Data for processing.
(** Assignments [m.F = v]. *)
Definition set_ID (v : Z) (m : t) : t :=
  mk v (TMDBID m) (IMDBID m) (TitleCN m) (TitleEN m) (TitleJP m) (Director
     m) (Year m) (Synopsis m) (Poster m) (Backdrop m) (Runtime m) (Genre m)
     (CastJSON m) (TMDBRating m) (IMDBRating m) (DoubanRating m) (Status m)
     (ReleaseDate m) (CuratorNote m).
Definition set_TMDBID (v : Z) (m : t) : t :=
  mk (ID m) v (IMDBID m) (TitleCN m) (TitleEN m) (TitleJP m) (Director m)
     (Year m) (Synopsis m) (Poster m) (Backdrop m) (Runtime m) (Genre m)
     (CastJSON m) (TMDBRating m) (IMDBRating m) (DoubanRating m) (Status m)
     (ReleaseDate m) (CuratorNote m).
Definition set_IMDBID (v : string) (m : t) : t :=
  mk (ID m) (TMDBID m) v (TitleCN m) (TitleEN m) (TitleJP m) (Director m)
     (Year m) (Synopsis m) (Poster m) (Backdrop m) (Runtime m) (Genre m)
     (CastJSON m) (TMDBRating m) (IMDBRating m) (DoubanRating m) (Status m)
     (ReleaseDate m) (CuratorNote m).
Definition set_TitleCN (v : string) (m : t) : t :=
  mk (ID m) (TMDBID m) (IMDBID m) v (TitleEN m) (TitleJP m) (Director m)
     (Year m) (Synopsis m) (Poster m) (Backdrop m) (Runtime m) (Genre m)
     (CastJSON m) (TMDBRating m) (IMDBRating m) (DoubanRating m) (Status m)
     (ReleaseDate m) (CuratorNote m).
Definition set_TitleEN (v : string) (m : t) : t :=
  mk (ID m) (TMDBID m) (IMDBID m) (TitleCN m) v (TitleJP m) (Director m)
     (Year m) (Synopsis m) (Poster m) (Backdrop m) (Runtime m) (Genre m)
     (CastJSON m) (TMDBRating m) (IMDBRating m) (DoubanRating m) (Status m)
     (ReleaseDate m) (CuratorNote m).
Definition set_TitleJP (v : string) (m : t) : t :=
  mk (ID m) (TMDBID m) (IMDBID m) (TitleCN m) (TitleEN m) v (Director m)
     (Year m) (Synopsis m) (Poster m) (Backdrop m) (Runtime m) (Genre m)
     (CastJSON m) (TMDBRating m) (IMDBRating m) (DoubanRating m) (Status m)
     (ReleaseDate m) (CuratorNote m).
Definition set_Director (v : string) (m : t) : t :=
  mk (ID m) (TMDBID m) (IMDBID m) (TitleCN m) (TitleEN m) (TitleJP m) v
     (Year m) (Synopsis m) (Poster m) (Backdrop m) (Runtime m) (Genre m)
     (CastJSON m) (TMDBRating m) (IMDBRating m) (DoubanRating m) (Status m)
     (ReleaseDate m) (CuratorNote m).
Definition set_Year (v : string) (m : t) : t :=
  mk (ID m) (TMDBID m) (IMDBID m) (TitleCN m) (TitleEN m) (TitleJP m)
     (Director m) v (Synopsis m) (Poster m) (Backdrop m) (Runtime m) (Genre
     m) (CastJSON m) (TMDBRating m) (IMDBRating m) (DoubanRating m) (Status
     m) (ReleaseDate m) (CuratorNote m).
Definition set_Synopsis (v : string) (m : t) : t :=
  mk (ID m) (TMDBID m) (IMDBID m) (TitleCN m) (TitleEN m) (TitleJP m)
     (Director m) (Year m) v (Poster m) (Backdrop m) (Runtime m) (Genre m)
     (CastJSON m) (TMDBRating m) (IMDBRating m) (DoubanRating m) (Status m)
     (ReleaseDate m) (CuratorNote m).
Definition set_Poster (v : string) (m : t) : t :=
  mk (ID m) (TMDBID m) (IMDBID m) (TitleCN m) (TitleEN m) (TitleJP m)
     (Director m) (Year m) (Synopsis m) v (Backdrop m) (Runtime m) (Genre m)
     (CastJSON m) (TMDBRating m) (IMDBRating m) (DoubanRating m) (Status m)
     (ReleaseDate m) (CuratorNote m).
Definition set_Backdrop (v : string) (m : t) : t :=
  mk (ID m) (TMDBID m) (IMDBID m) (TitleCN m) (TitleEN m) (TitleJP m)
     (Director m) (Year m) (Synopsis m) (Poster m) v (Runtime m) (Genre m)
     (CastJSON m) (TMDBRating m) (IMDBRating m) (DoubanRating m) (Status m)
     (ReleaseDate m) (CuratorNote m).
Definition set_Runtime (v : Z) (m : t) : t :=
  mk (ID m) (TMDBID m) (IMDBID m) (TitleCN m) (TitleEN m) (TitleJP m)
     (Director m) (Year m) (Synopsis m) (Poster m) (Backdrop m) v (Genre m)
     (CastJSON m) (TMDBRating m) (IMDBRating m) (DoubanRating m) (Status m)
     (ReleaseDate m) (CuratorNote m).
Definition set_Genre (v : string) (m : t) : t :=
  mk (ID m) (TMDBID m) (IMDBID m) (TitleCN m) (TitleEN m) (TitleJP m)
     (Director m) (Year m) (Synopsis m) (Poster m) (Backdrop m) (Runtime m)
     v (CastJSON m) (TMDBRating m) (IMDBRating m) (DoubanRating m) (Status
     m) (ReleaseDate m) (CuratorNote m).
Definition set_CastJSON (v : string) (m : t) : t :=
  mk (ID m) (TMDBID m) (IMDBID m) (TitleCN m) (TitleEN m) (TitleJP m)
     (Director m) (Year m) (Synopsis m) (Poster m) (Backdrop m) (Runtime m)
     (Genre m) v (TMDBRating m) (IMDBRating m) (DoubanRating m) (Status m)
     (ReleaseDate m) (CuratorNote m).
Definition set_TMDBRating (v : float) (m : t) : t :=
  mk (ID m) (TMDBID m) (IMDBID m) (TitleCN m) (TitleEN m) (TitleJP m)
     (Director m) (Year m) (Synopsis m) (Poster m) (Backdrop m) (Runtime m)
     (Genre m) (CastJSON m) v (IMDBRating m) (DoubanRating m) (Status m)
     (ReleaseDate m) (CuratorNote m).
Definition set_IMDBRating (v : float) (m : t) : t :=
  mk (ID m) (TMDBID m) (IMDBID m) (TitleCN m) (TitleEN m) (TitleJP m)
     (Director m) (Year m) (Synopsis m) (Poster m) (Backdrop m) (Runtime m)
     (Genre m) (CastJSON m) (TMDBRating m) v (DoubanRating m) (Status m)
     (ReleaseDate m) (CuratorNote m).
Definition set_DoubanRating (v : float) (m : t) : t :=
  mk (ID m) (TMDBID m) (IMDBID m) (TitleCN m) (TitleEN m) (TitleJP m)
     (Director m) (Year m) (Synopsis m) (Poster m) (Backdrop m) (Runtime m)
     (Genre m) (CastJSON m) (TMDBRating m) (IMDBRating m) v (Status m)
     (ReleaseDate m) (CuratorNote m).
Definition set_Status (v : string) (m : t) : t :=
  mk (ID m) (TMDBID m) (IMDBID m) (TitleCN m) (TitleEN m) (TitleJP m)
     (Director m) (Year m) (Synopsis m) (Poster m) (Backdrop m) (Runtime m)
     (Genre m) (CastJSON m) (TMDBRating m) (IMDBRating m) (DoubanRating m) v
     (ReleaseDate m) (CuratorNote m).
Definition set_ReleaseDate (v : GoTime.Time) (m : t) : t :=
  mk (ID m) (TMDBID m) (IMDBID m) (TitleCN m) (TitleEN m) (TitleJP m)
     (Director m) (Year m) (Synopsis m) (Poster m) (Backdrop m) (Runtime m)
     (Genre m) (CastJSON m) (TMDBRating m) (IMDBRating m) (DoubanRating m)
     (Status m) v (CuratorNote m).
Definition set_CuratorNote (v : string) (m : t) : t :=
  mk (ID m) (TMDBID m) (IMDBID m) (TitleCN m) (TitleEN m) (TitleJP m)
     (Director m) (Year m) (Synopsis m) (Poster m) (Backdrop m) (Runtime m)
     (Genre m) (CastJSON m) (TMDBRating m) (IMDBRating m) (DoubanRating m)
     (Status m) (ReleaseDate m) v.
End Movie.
...
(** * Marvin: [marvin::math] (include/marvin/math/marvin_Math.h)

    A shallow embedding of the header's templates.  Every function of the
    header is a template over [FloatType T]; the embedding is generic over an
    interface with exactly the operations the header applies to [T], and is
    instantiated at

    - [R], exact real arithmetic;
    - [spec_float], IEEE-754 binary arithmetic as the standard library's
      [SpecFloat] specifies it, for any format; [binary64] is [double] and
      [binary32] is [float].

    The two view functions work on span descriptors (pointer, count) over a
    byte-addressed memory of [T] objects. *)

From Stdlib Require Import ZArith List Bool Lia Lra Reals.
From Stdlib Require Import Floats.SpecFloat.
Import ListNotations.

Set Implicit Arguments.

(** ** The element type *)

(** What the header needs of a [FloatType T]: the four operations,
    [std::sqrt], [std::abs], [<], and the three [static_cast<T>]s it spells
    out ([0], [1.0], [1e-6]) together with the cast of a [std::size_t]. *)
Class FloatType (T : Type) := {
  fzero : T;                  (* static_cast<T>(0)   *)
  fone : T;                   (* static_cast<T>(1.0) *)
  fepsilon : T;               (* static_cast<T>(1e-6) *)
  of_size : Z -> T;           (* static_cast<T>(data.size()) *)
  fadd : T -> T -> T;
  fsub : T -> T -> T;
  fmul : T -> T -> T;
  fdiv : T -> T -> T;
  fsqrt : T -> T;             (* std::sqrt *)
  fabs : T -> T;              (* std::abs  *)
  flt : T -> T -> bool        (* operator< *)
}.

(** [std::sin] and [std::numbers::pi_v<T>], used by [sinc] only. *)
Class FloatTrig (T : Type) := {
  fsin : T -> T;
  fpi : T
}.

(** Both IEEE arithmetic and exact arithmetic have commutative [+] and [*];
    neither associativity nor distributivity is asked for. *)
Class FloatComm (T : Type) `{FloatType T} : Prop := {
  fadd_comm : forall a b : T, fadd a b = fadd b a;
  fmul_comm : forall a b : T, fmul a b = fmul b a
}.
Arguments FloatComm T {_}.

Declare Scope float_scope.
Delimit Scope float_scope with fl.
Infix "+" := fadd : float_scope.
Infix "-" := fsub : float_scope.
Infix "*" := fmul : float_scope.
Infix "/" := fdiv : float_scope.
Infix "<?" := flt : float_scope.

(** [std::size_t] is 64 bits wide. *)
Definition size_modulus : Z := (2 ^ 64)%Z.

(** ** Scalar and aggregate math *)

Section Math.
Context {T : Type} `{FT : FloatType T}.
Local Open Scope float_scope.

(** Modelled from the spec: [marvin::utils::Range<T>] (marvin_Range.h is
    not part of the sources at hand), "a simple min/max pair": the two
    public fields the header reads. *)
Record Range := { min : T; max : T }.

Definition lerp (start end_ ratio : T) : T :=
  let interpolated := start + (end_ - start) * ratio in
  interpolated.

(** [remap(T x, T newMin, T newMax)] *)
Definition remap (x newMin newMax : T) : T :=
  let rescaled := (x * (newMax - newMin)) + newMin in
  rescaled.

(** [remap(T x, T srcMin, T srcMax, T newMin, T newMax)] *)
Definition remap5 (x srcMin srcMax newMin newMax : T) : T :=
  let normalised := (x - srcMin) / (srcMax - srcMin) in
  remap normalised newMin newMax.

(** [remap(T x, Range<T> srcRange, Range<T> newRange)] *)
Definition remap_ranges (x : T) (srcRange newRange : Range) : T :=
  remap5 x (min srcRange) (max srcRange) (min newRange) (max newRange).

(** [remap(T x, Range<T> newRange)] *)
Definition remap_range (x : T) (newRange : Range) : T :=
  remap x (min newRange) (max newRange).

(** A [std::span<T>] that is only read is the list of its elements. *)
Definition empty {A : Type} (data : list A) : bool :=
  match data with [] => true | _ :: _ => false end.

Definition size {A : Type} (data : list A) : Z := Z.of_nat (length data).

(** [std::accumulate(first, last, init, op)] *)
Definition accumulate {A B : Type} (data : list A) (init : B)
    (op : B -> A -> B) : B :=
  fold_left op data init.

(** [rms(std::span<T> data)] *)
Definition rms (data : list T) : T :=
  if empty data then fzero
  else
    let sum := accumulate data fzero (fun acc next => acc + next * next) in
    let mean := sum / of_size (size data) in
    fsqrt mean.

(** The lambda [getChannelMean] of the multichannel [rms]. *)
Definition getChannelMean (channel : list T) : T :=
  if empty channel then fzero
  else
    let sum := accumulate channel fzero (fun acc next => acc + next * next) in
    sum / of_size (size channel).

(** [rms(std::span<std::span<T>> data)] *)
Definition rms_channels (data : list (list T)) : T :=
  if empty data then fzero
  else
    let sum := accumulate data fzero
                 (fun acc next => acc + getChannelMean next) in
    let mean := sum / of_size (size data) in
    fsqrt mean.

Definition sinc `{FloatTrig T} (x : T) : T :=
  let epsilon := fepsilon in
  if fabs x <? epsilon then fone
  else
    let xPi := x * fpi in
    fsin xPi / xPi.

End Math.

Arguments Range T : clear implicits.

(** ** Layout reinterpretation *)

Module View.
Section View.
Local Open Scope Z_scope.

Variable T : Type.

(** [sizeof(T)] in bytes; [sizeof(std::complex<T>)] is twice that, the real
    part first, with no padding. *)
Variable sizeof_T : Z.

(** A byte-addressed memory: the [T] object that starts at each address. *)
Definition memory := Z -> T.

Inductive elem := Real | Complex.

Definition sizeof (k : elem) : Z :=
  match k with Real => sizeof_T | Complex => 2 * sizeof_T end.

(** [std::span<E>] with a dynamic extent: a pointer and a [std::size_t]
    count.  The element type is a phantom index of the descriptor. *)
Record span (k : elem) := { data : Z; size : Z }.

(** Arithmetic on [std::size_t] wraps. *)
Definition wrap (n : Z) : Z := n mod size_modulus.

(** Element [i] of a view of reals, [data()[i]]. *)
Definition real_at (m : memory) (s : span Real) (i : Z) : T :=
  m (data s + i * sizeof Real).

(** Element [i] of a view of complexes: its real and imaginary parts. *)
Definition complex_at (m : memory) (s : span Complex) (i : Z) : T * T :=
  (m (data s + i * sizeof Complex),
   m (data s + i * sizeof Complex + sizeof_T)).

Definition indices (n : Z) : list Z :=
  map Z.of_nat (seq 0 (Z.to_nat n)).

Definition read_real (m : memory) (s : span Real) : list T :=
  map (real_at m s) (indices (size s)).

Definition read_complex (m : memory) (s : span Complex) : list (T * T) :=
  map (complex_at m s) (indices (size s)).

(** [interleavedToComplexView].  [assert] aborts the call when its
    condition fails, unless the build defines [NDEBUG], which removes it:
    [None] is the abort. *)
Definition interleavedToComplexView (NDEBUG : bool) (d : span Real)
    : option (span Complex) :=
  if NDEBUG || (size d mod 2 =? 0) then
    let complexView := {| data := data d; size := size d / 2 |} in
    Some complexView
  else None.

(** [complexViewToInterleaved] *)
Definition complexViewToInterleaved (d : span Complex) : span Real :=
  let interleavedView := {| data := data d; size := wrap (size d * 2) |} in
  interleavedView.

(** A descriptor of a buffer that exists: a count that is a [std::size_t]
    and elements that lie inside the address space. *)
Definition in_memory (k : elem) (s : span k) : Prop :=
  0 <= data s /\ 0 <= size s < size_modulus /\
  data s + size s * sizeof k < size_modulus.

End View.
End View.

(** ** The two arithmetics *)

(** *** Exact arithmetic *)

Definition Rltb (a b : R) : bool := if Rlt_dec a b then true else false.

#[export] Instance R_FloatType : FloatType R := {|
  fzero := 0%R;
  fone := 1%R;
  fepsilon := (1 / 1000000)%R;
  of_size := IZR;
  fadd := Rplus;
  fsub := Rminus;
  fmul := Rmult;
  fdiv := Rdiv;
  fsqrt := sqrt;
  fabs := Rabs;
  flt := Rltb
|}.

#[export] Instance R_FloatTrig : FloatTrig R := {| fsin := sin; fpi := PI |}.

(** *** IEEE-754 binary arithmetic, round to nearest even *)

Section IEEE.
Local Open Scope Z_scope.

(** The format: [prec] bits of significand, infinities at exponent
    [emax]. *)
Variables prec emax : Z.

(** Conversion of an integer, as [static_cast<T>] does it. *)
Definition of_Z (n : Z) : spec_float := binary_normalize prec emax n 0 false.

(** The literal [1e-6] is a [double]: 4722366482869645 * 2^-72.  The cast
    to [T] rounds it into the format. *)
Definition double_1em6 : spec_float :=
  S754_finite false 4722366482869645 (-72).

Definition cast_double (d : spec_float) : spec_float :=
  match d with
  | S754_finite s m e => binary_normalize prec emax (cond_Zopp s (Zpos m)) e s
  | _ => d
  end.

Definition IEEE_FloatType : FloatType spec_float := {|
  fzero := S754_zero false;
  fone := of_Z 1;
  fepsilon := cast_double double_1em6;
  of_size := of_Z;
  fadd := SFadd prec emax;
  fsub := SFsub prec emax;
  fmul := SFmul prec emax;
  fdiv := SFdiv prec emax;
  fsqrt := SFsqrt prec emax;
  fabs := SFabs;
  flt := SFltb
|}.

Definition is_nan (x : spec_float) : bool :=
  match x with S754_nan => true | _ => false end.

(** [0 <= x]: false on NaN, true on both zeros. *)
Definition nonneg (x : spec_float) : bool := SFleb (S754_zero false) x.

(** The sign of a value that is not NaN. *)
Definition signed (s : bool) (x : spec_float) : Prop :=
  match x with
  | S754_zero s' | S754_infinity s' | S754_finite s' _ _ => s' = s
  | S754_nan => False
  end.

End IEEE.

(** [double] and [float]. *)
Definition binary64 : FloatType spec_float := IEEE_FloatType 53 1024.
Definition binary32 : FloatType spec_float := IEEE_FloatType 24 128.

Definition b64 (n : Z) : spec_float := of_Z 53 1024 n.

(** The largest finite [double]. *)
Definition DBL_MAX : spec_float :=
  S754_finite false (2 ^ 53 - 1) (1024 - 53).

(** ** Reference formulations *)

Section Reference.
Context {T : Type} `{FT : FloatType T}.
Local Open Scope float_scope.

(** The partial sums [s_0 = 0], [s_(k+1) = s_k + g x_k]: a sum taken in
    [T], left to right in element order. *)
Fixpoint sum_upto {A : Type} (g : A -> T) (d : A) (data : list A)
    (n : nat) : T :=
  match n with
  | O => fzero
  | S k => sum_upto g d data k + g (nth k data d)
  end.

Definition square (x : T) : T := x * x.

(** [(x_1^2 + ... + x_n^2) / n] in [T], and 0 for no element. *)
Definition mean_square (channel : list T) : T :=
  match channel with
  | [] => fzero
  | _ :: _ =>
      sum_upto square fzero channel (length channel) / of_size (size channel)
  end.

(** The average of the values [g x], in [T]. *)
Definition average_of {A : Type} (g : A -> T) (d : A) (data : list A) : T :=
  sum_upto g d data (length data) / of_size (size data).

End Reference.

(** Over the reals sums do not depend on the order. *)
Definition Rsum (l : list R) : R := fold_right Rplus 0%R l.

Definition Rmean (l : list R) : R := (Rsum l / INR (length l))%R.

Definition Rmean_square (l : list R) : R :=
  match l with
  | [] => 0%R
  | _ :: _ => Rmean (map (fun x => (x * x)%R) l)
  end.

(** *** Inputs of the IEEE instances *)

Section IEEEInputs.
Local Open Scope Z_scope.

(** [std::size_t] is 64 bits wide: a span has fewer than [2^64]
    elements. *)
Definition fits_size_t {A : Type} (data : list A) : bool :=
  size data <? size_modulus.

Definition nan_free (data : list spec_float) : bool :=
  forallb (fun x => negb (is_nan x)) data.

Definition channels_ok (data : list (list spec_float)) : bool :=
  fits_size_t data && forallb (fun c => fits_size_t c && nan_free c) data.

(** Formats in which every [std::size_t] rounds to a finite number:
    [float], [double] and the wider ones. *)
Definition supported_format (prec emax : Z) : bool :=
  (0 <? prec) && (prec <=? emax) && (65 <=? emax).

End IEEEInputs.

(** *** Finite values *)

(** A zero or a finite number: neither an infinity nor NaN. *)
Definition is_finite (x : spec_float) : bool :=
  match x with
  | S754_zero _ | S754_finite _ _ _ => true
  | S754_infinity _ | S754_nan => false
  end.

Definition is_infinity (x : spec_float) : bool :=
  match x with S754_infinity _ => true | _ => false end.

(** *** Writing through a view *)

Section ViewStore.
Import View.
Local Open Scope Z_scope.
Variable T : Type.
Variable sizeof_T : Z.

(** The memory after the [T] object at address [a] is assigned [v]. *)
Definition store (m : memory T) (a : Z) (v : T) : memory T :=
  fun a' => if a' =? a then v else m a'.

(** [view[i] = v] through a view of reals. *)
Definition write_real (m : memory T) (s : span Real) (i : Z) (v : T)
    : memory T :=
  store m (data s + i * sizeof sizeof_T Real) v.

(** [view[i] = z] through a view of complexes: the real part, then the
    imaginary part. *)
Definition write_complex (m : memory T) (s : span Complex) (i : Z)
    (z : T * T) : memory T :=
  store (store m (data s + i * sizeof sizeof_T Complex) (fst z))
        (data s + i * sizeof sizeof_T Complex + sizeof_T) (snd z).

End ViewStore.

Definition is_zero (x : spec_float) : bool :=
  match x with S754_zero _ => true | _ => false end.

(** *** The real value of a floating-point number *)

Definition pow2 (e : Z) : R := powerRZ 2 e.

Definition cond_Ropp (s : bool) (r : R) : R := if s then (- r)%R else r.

Instructions to follow. Each line in the entries above that includes the string "fepsilon" should be extracted.

Answer space.
  fepsilon : T;               (* static_cast<T>(1e-6) *)
  let epsilon := fepsilon in
  fepsilon := (1 / 1000000)%R;
  fepsilon := cast_double double_1em6;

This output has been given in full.